Sunday, October 14th, 2012
I still don’t know where all the chips will ultimately fall, but I asked for a separation yesterday. My husband has been out of the house for over 24 hours now. I feel a calmness and relief that I never anticipated.
At the same time, I feel sad. I watched the amazing space jump today, and had to fight myself not to call or text him. It was a spectacular event to see, and I missed being able to share that with my best friend. It’s all those small, every day moments that I will miss more than anything – sitting on the couch, holding hands, talking over dinner, cuddling up at night. Those losses are hard to bear.
I don’t really think it matters what the long version is of why I chose separation. The short and not-so-sweet version is that he lied to me again. It was a pretty big lie. It was also sustained over more than a week. He lied about getting STD tested, even though in his disclosure he revealed sleeping with up to 50 sexual partners, some (or many) without protection.

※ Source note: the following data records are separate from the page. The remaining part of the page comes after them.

(** A call of the broker, whose error is a value. *)
Definition broker {A} (m : DB A) : TK S (berror + A) := fun x =>
  let '(r, b) := m (x_broker x) in (inr r, x <| x_broker := b |>).

(** src/internal/workers/capacity.go:94-100 [save] *)
Definition save : TK S unit := fun x =>
  let s := x_scaler x in
  match sc_faults s with
  | Some e :: fs => (inl e, x <| x_scaler := s <| sc_faults := fs |> |>)
  | None :: fs => (inr tt, x <| x_scaler := s <| sc_faults := fs |> <| sc_disk := sc_state s |> |>)
  | [] => (inr tt, x <| x_scaler := s <| sc_disk := sc_state s |> |>)
  end.

(** A provider is asked for a change; the request is recorded. *)
Definition request (p : Pool) (inv : Inventory) (m : Mutation) : TK S (option string) := fun x =>
  let s := x_scaler x in
  let r := mkRequest (po_Name p) inv m (sc_disk s) (x_broker x) in
  let '(err, c) := match m with MGrow n => v_Grow V p inv n (x_cloud x) | MRemove n => v_Remove V p inv n (x_cloud x) end in
  (inr err, x <| x_scaler := s <| sc_calls ::= (fun l => l ++ [r]) |> |> <| x_cloud := c |>).

Definition inventory (p : Pool) : TK S (string + Inventory) := fun x =>
  let '(r, c) := v_Inventory V p (x_cloud x) in (inr r, x <| x_cloud := c |>).

Definition setPool (p : Pool) (f : poolState -> poolState) : TK S unit :=
  modify (fun s => s <| sc_state ::= (fun m => <[po_Name p := f (default zeroPoolState (m !! po_Name p))]> m) |>).

Definition setAction (p : Pool) (a : option poolAction) : TK S unit := setPool p (fun st => st <| pl_Action := a |>).

Definition report (ps : PoolStatus) : TK S unit := modify (fun s => s <| sc_status ::= (fun l => l ++ [ps]) |>).

(** src/internal/workers/capacity.go:152-164 [Tick] *)
Definition reclock (now : Z) (nodes : list Node) (clocks : gmap string nodeClock) : gmap string nodeClock :=
  let live : gset string := list_to_set (map nodeKey nodes) in
  let seen := fold_left (fun m n => match m !! nodeKey n with Some _ => m | None => <[nodeKey n := mkClock now 0]> m end) nodes clocks in
  filter (fun kc => kc.1 ∈ live) seen.

(** src/internal/workers/capacity.go:169-172 [Tick] *)
Definition actionDone (inv : Inventory) (a : poolAction) : bool :=
  if String.eqb (pa_Kind a) "remove"
  then negb (existsb (fun n => String.eqb (nodeKey n) (nodeKey (pa_Node a))) (iv_Nodes inv)) && negb (iv_Busy inv)
  else String.eqb (pa_Kind a) "grow" && (pa_Desired a <=? iv_Capacity inv) && (pa_Desired a <=? Z.of_nat (length (iv_Nodes inv)))
       && negb (iv_Busy inv).

(** src/internal/workers/capacity.go:176-201 [Tick] An action that is not done: it is asked for again once the pool has settled. *)
Definition pending (now : Z) (p : Pool) (inv : Inventory) (a : poolAction) (ps : PoolStatus) : TK S unit :=
  let ps := ps <| ps_Action := pa_Kind a |> <| ps_Error := pa_Error a |> in
  if (po_StartupTimeout p <? now - pa_At a) && negb (iv_Busy inv) then
    let a := a <| pa_At := now |> in
    setAction p (Some a) ;;
    save ;;
    err ← (if String.eqb (pa_Kind a) "grow" then
             if (pa_Desired a <=? poolLimit p) && (iv_Capacity inv <=? pa_Desired a) then request p inv (MGrow (pa_Desired a))
             else mret (Some "pending growth exceeds current pool limit")
           else request p inv (MRemove (pa_Node a)));
    let a := a <| pa_Error := default "" err |> in
    setAction p (Some a) ;;
    report (ps <| ps_Error := pa_Error a |>)
  else report ps.

(** src/internal/workers/capacity.go:211-217 [Tick] Errors are ignored. *)
Fixpoint undrain (now : Z) (status : Status) (nodes : list Node) : TK S unit :=
  match nodes with
  | [] => mret tt
  | n :: nodes =>
      (match findPeer status (nd_Worker n) with
       | Some peer => if k_Draining (pe_Worker peer) then broker (Drain (nd_Worker n) false) ;; mret tt else mret tt
       | None => mret tt
       end) ;;
      undrain now status nodes
  end.

(** src/internal/workers/capacity.go:219-228 [Tick] The intent stays when the request fails: it may have been carried out. *)
Definition growPool (now : Z) (p : Pool) (inv : Inventory) (n : Z) (ps : PoolStatus) : TK S PoolStatus :=
  let a := mkAction "grow" "" now n zeroNode in
  let ps := ps <| ps_Action := "grow" |> in
  setAction p (Some a) ;;
  save ;;
  err ← request p inv (MGrow n);
  match err with
  | Some e => setAction p (Some (a <| pa_Error := e |>)) ;; mret (ps <| ps_Error := e |>)
  | None => mret ps
  end.

(** src/internal/workers/capacity.go:256-265 [Tick] *)
Definition removeNode (now : Z) (p : Pool) (inv : Inventory) (n : Node) (ps : PoolStatus) : TK S PoolStatus :=
  let a := mkAction "remove" "" now 0 n in
  let ps := ps <| ps_Action := "remove" |> in
  setAction p (Some a) ;;
  save ;;
  err ← request p inv (MRemove n);
  match err with
  | Some e => setAction p (Some (a <| pa_Error := e |>)) ;; mret (ps <| ps_Error := e |>)
  | None => mret ps
  end.

(** src/internal/workers/capacity.go:235-235 [Tick] *)
Definition unhealthyNode (now : Z) (p : Pool) (clock : nodeClock) (peer : option Peer) : bool :=
  (po_StartupTimeout p <=? now - ck_First clock)
  && match peer with
     | None => true
     | Some peer => negb (pe_Online peer) && (po_StartupTimeout p <=? now - pe_Seen peer)
     end.

(** src/internal/workers/capacity.go:236-236 [Tick] *)
Definition idleNode (peer : option Peer) : bool :=
  match peer with
  | None => false
  | Some peer => pe_Online peer && (pe_Running peer =? 0) && (Slots (k_Usage (pe_Worker peer)) =? 0)
                 && (CPU (k_Usage (pe_Worker peer)) =? 0) && (Memory (k_Usage (pe_Worker peer)) =? 0)
  end.

(** src/internal/workers/capacity.go:231-266 [Tick] The first node that may go goes. *)
Fixpoint shrink (now : Z) (status : Status) (p : Pool) (inv : Inventory) (want : Z) (nodes : list Node) (ps : PoolStatus) : TK S PoolStatus :=
  match nodes with
  | [] => mret ps
  | n :: nodes =>
      clocks ← scaler (fun s => pl_Nodes (default zeroPoolState (sc_state s !! po_Name p)));
      let clock := default (mkClock 0 0) (clocks !! nodeKey n) in
      let peer := findPeer status (nd_Worker n) in
      let unhealthy := unhealthyNode now p clock peer in
      let idle := idleNode peer in
      let clock := clock <| ck_Idle := if idle then (if ck_Idle clock =? 0 then now else ck_Idle clock) else 0 |> in
      setPool p (fun st => st <| pl_Nodes ::= <[nodeKey n := clock]> |>) ;;
      if negb unhealthy && negb ((want <? iv_Capacity inv) && idle && (po_IdleTimeout p <=? now - ck_Idle clock))
      then shrink now status p inv want nodes ps
      else
        safe ← broker (drainForRemoval now (nd_Worker n) (now - po_StartupTimeout p) unhealthy);
        match safe with
        | inl e => mret (ps <| ps_Error := errorText e |>)
        | inr false => shrink now status p inv want nodes ps
        | inr true => removeNode now p inv n ps
        end
  end.

(** src/internal/workers/capacity.go:204-268 [Tick] Without an action in flight. *)
Definition settle (now : Z) (status : Status) (p : Pool) (inv : Inventory) (want : Z) (ps : PoolStatus) : TK S unit :=
  if iv_Busy inv then report (ps <| ps_Action := "provisioning" |>)
  else
    (if iv_Capacity inv <=? want then undrain now status (iv_Nodes inv) else mret tt) ;;
    ps ← (if iv_Capacity inv <? want then growPool now p inv want ps else shrink now status p inv want (iv_Nodes inv) ps);
    report ps.

(** src/internal/workers/capacity.go:143-268 [Tick] A pool whose inventory is good. *)
Definition scalePool (now : Z) (status : Status) (p : Pool) (inv : Inventory) (want : Z) (ps : PoolStatus) : TK S unit :=
  setPool p (fun st => st <| pl_Nodes ::= reclock now (iv_Nodes inv) |>) ;;
  action ← scaler (fun s => pl_Action (default zeroPoolState (sc_state s !! po_Name p)));
  match action with
  | Some a =>
      if actionDone inv a then setAction p None ;; settle now status p inv want ps
      else pending now p inv a ps
  | None => settle now status p inv want ps
  end.

(** src/internal/workers/capacity.go:128-269 [Tick] One turn of the loop, and the demand it leaves. *)
Definition tickPool (now : Z) (status : Status) (p : Pool) (demand : list Demand) : TK S (list Demand) :=
  let ps := mkPoolStatus (po_Name p) 0 0 (poolLimit p) f64_zero "" "" in
  r ← inventory p;
  match r with
  | inl e => report (ps <| ps_Error := e |>) ;; mret demand
  | inr inv =>
      match validateInventory inv with
      | Some e => report (ps <| ps_Error := e |>) ;; mret demand
      | None =>
          let '(want, rest) := desired p inv demand in
          let ps := ps <| ps_Nodes := iv_Capacity inv |> <| ps_HourlyCost := f64_mul (f64_of_Z (iv_Capacity inv)) (po_PricePerHour p) |>
                       <| ps_Desired := want |> in
          scalePool now status p inv want ps ;; mret rest
      end
  end.

(** src/internal/workers/capacity.go:128-269 [Tick] *)
Fixpoint tickPools (now : Z) (status : Status) (pools : list Pool) (demand : list Demand) : TK S unit :=
  match pools with
  | [] => mret tt
  | p :: pools => rest ← tickPool now status p demand; tickPools now status pools rest
  end.

(** src/internal/workers/capacity.go:119-123 [Tick] *)
Definition publish (x : Cap S) : Cap S := x <| x_scaler ::= (fun s => s <| sc_published := sc_status s |>) |>.

(** src/internal/workers/capacity.go:114-271 [Tick] *)
Definition Tick (now : Z) (pools : list Pool) : TK S unit := fun x =>
  match Status_ needsJSON now (x_broker x) with
  | (inl e, b) => (inl (errorText e), x <| x_broker := b |>)
  | (inr status, b) =>
      let body : TK S unit := modify (fun s => s <| sc_status := [] |>) ;; tickPools now status pools (st_Demand status) ;; save in
      let '(r, x) := body (x <| x_broker := b |>) in
      (r, publish x)
  end.
End Scaler.

(** What is found where the state file should be: its size, and what decoding makes of it. *)
Inductive StateFile := FileMissing | FileError (err : string) | FileData (size : Z) (json : string + option (gmap string poolState)).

He has endangered my health all along by misleading me about his sexual history and his STD testing status. This last week of lying was the final straw.
The sad part is that he hasn’t acted out sexually in over a year, THAT I KNOW OF. It doesn’t matter, though. That inner circle lying behavior just destroys any chance that we have of becoming a healthy couple. I can’t do it to myself anymore. I just can’t.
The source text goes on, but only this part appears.